### [Try it]
Copy out the lines below that hold the word "OpCopyFile".

Dataset records
----

Lemma cpNode_spec fuel depth src dest w w' m0 :
  cpNode fuel src dest w = (w', Ok tt) →
  m0 ⊆ files w → emptyAt (files w) (key dest) → key dest ≠ [] →
  copiedNode depth m0 (files w') src (key dest).
Proof.
  revert depth src dest w w'.
  induction fuel as [|fuel IH]; intros depth src dest w w'; [done|].
  intros Hrun Hsub Hempty Hne.
  change (cpNode (S fuel) src dest) with
    (fault ;;
     m <- get files ;;
     s <- liftE (follow MAXSYMLINKS m src) ;;
     d <- (match follow MAXSYMLINKS m dest with
           | inr d => ret (Some d)
           | inl e => if isENOENT e then ret None else throw e
           end) ;;
     if tooLong dest
     then throw (err ENAMETOOLONG "ENAMETOOLONG: name too long, cp")
     else
     match s.2, d with
     | _, Some (dpath, _) =>
         if streq s.1 dpath
         then throw (err ERR_FS_CP_EINVAL "src and dest cannot be the same")
         else ret tt
     | _, None => ret tt
     end ;;
     match s.2, d with
     | Dir, Some (_, Dir) | Dir, None =>
         if bool_decide (key src `prefix_of` key dest)
         then throw (err ERR_FS_CP_EINVAL
                       "cannot copy a directory to a subdirectory of self")
         else
           (match d with
            | None => update (mkdirOne dest) (OpMkdir dest)
            | Some _ => ret tt
            end) ;;
           forEach (children m (key s.1))
             (λ e, cpNode fuel (join [s.1; e.1]) (join [dest; e.1]))
     | Dir, Some _ =>
         throw (err ERR_FS_CP_DIR_TO_NON_DIR
                  "cannot overwrite non-directory with directory")
     | File _, Some (_, Dir) =>
         throw (err ERR_FS_CP_NON_DIR_TO_DIR
                  "cannot overwrite directory with non-directory")
     | File c, Some _ =>
         update (λ m, match unlinked dest m with
                      | inl e => inl e
                      | inr m' => writeThrough dest c m'
                      end)
           (OpCopyFile src dest)
     | File c, None => update (writeThrough dest c) (OpCopyFile src dest)
     | Symlink _, _ => throw (err ELOOP "ELOOP: too many symbolic links")
     end) in Hrun.
  apply bind_Ok in Hrun as (w1 & [] & Hf & Hrun).
  apply fault_run in Hf as (Hf & _ & _).
  apply bind_Ok in Hrun as (w2 & m & Hg & Hrun).
  injection Hg as <- <-.
  apply bind_Ok in Hrun as (w3 & s & Hs & Hrun).
  apply liftE_Ok in Hs as [Hs ->].
  apply bind_Ok in Hrun as (w4 & d & Hd & Hrun).
  assert (nodeAt (files w1) (key dest) = None) as Hnone.
  { destruct (key dest) as [|x k] eqn:Ek; [done|]. simpl. rewrite Hf.
    by apply Hempty. }
  destruct (follow_absent _ _ Hnone) as (e & Hfd & He).
  rewrite Hfd, He in Hd. injection Hd as <- <-.
  destruct (tooLong dest); [done|].
  apply bind_Ok in Hrun as (w5 & [] & Hchk & Hrun).
  assert (w5 = w1) as -> by (by destruct s.2; injection Hchk).
  clear Hchk. unfold copiedNode.
  destruct (follow MAXSYMLINKS m0 src) as [e0|[q n]] eqn:E0; [done|].
  rewrite <- Hf in Hsub.
  rewrite (follow_extends _ _ _ _ _ Hsub E0) in Hs. injection Hs as <-.
  simpl in Hrun. destruct n as [c| |t]; [| |done].
  - apply update_run in Hrun as [Hw _].
    apply writeThrough_nolink in Hw as (-> & _); [|by rewrite Hnone].
    by rewrite lookup_insert_eq.
  - case_bool_decide; [done|].
    apply bind_Ok in Hrun as (w6 & [] & Hmk & Hloop).
    apply update_run in Hmk as [Hmk _].
    apply mkdirOne_spec in Hmk as (Hm6 & _ & _).
    assert (files w1 !! key dest = None) as Hnone'.
    { rewrite Hf. by apply Hempty. }
    destruct depth as [|depth]; [done|].
    destruct (follow_inr _ _ _ _ _ E0) as (p' & -> & _ & _).
    rewrite key_render_key in *.
    destruct (forEach_apart fst
                (λ e, cpNode fuel (join [render (key p'); e.1])
                        (join [dest; e.1]))
                (λ e m', copiedNode depth m0 m'
                           (join [render (key p'); e.1]) (key dest ++ [e.1]))
                (key dest) m0 (children (files w1) (key p')))
      with (w := w6) (w' := w') as (_ & Hkeep & _ & HQ).
    + apply children_NoDup.
    + intros c Hc. eapply stable_weaken; [|apply below_cpNode].
      intros u u'. unfold onFiles.
      rewrite key_join by (by eapply children_valid). apply below_within.
    + intros c u u' Hc Hu Hsubu Hemptyu.
      rewrite <- (key_join dest c.1) by (by eapply children_valid).
      apply (IH depth _ _ u u'); [done | done | |].
      * by rewrite key_join by (by eapply children_valid).
      * rewrite key_join by (by eapply children_valid). by destruct (key dest).
    + intros c m1 m2. apply copiedNode_local.
    + done.
    + rewrite Hm6. etrans; [exact Hsub|]. by apply insert_subseteq.
    + intros c Hc k Hk. rewrite Hm6, lookup_insert_ne.
      * rewrite Hf. apply Hempty. destruct Hk as [r ->].
        exists ([c.1] ++ r). by rewrite app_assoc.
      * intros <-. by destruct (prefix_snoc_above (key dest) c.1 (key dest)).
    + split.
      * destruct (key dest) as [|x k] eqn:Ek; [done|]. simpl.
        apply Hkeep. by rewrite Hm6, lookup_insert_eq.
      * intros x n Hx Hv. cbn [andb].
        assert ((x, n) ∈ children (files w1) (key p')) as Hin.
        { apply children_spec. split; [|done]. by eapply lookup_weaken. }
        specialize (HQ _ Hin). unfold copiedNode in HQ. simpl in HQ.
        rewrite (follow_key _ _ _ (render (key p' ++ [x]))) in HQ; [done|].
        rewrite key_join, key_render_key by (by apply validName_goodSeg).
        symmetry. apply key_snoc_render; [apply key_good | done].
Qed.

----

### [Exercise response]
           (OpCopyFile src dest)
     | File c, None => update (writeThrough dest c) (OpCopyFile src dest)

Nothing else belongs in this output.